§ EXERCISE GOAL: In total, how many lines of the data contain the word "errs"? Only that number is wanted.

START SUPPLIED INFORMATION

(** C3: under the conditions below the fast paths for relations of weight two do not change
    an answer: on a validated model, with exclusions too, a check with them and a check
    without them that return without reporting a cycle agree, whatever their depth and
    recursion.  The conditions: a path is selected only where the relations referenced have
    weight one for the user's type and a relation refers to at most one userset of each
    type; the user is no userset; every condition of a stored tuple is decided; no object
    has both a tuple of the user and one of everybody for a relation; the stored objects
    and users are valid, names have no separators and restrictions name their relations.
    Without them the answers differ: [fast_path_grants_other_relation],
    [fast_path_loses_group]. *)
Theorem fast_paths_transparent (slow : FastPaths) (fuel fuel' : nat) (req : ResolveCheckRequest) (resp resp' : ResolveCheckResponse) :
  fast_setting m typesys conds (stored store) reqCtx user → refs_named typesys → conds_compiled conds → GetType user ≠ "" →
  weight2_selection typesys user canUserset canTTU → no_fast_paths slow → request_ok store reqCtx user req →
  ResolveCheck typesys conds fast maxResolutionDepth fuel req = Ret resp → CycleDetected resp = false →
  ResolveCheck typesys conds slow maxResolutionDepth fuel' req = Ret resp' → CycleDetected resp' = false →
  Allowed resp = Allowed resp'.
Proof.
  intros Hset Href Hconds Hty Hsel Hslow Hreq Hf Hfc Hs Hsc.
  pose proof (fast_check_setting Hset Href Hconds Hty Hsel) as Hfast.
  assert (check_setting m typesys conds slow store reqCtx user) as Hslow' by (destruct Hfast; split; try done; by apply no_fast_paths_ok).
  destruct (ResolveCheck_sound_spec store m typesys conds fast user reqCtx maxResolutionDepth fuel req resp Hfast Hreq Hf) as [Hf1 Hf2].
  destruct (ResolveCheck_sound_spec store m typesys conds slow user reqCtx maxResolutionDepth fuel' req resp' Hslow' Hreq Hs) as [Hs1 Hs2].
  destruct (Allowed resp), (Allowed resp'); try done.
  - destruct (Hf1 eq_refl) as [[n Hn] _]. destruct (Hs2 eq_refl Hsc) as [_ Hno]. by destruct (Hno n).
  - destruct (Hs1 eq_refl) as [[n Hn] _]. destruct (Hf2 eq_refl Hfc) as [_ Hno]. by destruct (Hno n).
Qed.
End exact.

END SUPPLIED INFORMATION
START SUPPLIED INFORMATION

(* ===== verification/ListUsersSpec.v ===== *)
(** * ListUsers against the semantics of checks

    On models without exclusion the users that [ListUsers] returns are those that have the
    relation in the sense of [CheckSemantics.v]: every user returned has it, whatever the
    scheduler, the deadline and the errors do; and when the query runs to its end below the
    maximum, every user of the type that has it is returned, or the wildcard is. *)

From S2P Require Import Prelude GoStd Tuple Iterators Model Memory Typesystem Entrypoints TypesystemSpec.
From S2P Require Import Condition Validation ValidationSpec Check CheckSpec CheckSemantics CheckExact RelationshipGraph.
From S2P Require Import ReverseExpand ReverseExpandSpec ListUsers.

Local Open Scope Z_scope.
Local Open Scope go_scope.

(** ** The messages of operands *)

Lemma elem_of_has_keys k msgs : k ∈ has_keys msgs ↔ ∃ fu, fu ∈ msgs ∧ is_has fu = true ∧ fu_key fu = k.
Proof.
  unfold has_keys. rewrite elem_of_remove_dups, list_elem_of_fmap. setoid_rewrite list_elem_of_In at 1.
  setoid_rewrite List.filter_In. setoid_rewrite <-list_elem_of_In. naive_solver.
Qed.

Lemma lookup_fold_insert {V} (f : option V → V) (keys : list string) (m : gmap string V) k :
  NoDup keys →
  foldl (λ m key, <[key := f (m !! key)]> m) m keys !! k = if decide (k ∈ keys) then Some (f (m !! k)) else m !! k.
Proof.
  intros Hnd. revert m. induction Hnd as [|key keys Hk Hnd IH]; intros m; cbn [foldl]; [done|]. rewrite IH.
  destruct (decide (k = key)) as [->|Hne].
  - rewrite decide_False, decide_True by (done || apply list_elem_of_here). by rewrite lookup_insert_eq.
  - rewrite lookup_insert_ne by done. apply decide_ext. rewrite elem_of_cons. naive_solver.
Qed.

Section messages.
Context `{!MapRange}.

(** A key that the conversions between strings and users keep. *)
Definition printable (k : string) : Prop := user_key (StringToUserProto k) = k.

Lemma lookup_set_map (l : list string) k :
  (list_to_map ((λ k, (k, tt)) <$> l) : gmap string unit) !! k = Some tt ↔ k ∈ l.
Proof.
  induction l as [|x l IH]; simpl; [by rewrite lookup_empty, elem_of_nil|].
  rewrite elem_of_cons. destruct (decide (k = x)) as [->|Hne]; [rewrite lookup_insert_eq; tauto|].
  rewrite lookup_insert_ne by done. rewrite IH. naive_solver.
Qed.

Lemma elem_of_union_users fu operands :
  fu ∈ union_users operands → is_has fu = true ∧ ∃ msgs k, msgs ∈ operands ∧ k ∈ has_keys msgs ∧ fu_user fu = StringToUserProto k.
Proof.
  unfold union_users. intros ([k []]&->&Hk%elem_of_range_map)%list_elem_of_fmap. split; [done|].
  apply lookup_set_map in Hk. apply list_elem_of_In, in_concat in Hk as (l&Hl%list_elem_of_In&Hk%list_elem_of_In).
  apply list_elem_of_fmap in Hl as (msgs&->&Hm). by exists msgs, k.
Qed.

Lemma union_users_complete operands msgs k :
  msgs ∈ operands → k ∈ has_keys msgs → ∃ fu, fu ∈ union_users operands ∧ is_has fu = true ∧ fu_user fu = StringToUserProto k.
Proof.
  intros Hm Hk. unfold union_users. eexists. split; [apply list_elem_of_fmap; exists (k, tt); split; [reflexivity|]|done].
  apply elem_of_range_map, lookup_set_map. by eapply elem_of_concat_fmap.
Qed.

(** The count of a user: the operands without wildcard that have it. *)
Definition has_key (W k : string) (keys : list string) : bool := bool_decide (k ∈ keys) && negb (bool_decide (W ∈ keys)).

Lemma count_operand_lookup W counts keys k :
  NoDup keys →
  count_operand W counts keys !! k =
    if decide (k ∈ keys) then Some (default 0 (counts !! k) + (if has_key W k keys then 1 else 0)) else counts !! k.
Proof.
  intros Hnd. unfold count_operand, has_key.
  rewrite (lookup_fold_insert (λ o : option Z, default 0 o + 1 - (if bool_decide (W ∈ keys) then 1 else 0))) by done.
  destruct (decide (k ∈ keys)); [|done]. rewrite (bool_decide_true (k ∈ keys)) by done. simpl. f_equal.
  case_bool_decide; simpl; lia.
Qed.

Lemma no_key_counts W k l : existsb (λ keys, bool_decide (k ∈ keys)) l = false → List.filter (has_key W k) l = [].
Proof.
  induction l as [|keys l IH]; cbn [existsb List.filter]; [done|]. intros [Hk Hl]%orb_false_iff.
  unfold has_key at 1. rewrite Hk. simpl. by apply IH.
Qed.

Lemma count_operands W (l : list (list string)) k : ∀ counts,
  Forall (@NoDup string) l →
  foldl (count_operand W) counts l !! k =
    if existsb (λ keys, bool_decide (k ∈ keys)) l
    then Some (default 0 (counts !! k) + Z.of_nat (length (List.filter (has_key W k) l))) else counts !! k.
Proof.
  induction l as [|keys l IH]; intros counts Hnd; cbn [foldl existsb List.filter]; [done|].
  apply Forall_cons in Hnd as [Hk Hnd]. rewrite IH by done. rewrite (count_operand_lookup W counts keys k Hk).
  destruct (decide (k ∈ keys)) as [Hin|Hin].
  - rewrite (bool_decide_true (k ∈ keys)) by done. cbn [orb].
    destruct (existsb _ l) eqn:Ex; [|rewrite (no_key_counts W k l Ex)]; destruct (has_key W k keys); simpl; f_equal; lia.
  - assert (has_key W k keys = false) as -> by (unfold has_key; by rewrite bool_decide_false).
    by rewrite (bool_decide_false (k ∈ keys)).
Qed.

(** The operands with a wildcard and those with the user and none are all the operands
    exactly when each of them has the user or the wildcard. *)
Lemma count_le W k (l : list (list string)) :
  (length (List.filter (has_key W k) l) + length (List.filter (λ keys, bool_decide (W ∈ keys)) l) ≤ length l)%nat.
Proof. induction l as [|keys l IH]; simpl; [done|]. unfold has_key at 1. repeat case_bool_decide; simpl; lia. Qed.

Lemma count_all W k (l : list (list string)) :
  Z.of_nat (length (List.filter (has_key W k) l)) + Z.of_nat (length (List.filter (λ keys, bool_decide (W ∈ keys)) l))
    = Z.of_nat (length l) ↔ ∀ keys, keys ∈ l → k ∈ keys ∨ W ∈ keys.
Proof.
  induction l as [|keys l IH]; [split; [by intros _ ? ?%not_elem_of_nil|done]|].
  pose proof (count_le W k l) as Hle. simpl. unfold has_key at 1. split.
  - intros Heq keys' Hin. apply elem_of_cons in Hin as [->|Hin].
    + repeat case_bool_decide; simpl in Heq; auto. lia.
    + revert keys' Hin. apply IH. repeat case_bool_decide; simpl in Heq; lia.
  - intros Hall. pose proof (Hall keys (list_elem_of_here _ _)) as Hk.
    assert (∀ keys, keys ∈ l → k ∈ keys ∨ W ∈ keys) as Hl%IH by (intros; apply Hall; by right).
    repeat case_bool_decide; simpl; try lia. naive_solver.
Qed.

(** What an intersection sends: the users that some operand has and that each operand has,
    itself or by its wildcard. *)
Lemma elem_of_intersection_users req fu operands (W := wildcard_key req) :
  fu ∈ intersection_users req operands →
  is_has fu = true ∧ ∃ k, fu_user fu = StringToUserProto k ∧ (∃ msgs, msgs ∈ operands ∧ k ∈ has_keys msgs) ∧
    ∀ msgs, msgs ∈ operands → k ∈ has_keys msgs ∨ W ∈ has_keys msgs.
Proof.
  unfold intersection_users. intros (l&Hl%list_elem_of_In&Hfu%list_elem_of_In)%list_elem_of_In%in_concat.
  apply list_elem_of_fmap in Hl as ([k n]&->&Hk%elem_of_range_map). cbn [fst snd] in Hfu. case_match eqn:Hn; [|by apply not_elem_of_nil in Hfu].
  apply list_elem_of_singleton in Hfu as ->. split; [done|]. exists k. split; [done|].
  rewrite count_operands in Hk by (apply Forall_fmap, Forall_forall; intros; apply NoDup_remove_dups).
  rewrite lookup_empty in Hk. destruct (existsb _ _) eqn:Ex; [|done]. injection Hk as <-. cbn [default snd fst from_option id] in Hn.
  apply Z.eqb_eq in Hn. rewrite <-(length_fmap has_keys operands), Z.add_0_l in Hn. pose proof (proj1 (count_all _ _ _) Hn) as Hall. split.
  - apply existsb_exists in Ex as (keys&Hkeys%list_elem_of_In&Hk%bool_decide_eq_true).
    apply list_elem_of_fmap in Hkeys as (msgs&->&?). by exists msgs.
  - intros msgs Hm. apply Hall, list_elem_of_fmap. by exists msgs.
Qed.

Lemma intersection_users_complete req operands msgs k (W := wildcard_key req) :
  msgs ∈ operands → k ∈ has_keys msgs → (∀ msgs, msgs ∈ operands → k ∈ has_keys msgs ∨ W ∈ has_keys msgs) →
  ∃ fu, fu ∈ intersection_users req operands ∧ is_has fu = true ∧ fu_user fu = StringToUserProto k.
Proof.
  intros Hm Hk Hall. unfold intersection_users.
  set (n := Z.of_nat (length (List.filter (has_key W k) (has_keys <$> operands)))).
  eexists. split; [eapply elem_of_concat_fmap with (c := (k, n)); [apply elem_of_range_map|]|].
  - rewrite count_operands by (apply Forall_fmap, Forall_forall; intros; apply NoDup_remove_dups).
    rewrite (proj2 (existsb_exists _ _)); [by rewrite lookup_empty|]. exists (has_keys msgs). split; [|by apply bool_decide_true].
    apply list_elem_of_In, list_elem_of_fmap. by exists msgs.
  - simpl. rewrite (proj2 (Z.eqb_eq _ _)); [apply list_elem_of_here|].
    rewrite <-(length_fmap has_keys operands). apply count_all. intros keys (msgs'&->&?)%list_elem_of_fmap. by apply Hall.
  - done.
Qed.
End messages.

END SUPPLIED INFORMATION
START SUPPLIED INFORMATION

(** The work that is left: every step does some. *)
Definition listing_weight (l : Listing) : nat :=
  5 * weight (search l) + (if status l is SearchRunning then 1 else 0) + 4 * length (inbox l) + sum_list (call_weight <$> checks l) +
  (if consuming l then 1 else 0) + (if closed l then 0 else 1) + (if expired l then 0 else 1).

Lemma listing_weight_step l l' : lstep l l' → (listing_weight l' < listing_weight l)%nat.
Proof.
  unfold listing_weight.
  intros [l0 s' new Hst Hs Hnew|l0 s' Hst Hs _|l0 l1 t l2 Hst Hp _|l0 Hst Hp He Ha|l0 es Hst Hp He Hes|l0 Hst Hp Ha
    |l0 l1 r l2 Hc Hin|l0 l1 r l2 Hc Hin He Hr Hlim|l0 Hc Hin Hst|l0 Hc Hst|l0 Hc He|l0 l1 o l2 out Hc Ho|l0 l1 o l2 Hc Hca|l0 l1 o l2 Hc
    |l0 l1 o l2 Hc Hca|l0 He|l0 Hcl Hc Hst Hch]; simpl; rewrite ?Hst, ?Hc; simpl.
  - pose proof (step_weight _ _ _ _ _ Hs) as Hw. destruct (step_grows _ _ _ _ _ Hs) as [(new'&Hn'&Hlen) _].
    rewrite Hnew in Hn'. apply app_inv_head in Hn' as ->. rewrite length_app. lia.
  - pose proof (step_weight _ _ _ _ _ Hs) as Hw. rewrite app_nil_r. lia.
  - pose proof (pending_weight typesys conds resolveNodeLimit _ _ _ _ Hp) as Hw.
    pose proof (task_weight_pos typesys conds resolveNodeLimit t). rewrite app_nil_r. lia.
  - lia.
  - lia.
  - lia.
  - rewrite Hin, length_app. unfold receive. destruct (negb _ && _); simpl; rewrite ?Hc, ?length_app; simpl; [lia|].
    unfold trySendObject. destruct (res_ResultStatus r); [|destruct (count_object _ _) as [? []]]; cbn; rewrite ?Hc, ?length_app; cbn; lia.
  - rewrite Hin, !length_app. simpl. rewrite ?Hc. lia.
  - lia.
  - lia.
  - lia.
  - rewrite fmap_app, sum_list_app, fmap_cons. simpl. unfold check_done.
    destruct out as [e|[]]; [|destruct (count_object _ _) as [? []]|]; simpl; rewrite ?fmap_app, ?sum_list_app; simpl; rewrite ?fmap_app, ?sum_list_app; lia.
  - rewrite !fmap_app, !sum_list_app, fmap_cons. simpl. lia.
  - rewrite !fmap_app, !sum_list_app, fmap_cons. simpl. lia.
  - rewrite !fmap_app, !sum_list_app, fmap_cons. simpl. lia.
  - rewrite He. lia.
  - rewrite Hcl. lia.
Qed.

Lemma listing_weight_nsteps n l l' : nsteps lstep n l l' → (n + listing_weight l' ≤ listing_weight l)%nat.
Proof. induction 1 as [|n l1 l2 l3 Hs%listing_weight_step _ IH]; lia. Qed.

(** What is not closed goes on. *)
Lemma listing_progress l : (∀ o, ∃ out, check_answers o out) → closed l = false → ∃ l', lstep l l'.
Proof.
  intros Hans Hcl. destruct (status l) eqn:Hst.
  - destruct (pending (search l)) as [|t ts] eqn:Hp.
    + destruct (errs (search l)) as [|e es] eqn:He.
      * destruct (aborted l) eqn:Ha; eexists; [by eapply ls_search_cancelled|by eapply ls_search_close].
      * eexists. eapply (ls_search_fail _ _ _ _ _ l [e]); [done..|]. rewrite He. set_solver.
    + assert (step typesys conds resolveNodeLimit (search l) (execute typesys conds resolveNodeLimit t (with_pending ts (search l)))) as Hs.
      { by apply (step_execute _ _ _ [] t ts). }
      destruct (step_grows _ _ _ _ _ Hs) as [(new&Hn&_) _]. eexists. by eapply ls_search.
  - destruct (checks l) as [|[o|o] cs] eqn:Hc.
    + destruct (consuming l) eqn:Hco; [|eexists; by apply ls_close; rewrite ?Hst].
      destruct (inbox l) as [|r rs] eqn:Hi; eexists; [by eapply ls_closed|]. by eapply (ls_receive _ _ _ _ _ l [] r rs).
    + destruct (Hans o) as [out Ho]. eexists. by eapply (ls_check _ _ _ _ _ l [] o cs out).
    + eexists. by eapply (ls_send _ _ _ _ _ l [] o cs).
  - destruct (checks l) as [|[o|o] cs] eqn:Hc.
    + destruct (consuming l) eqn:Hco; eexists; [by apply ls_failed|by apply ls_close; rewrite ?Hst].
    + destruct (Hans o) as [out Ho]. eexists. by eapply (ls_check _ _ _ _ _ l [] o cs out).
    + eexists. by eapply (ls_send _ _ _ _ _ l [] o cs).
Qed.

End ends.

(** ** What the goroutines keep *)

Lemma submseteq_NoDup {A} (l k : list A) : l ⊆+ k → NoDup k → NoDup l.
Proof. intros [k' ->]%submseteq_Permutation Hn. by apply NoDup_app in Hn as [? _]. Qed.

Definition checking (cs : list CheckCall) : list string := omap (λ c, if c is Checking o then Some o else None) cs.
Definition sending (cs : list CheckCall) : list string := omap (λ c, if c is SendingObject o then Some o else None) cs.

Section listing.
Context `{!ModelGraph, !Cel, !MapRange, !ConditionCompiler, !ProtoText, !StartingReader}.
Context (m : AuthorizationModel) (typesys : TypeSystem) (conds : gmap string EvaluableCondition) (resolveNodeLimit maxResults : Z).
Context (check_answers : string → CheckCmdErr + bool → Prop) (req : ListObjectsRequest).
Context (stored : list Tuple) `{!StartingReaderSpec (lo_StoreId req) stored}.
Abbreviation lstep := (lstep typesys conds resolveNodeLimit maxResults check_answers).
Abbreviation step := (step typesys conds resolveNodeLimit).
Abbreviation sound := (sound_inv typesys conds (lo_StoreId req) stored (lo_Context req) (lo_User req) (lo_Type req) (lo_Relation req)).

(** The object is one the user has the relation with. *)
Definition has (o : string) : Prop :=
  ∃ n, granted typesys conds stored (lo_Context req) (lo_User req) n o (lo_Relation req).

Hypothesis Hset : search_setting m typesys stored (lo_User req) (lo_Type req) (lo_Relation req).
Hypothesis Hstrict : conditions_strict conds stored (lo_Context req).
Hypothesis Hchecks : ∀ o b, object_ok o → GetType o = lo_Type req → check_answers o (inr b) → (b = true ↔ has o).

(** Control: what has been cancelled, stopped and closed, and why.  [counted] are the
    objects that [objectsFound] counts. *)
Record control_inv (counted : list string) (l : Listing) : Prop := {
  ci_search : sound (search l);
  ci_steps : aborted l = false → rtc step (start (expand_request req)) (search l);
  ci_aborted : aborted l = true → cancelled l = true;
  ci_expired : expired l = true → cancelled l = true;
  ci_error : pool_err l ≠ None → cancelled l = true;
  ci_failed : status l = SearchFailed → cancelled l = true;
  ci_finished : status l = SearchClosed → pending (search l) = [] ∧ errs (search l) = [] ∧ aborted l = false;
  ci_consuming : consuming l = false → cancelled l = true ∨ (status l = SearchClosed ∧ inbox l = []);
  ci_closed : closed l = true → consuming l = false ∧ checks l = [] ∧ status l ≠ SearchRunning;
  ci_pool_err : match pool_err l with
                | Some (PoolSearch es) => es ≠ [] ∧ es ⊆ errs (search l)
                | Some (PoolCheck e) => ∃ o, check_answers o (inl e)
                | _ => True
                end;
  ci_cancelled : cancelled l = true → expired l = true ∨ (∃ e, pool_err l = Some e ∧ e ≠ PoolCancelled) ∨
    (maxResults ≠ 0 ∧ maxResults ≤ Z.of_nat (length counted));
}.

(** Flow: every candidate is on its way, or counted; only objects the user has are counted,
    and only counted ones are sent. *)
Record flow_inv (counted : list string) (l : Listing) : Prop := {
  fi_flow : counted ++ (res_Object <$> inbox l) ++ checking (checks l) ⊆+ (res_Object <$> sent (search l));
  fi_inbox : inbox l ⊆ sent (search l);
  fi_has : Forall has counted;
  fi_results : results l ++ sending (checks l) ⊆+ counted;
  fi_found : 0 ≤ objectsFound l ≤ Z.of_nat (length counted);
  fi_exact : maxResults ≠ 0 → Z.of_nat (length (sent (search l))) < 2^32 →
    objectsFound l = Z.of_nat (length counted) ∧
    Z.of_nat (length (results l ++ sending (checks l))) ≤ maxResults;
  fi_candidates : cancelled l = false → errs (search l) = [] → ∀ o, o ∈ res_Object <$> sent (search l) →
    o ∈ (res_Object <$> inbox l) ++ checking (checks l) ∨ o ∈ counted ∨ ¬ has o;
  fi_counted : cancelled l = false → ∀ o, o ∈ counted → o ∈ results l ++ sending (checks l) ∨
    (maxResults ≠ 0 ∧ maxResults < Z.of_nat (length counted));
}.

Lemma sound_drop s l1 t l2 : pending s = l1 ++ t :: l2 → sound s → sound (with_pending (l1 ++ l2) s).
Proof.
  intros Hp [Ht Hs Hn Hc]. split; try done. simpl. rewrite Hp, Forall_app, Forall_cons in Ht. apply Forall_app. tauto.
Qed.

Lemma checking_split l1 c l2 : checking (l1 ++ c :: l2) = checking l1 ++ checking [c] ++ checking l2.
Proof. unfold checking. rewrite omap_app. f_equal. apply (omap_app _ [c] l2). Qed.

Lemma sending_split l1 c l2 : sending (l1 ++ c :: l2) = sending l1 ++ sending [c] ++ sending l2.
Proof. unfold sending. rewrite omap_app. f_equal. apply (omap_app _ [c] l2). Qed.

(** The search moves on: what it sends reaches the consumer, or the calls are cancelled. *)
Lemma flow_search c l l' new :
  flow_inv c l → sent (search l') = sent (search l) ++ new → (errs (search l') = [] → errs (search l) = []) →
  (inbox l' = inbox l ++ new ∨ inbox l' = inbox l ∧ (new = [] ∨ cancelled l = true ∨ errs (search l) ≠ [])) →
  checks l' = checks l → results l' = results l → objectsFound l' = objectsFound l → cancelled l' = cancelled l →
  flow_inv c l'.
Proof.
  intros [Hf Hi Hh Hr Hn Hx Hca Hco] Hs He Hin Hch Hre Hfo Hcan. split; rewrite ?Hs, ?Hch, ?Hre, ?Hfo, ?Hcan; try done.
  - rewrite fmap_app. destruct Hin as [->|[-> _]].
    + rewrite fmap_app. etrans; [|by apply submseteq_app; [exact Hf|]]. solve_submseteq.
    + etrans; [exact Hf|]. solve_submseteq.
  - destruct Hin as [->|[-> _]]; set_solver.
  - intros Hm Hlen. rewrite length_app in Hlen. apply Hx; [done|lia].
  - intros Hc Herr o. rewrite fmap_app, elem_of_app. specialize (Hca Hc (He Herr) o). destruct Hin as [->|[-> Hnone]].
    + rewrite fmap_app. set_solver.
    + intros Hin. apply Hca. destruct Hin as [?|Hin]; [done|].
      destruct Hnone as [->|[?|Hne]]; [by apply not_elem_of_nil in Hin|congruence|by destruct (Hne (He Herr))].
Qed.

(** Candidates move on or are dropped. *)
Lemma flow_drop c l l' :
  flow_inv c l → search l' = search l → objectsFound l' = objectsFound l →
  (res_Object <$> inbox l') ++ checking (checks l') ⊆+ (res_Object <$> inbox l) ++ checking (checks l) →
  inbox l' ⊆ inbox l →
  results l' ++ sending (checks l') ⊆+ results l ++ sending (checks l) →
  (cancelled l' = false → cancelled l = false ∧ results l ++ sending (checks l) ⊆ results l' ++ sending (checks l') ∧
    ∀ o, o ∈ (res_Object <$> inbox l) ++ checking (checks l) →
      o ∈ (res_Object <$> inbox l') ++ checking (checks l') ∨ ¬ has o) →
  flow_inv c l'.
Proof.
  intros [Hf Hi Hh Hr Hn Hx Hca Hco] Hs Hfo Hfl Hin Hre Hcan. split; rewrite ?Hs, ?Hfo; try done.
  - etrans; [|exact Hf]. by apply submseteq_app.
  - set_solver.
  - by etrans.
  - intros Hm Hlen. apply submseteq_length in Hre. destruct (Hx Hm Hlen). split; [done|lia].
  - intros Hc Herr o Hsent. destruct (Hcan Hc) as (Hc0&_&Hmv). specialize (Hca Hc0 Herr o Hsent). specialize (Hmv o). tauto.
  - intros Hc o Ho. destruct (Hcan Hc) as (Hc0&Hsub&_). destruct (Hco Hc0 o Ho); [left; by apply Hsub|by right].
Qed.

END SUPPLIED INFORMATION

§ FINISHED EXERCISE: 6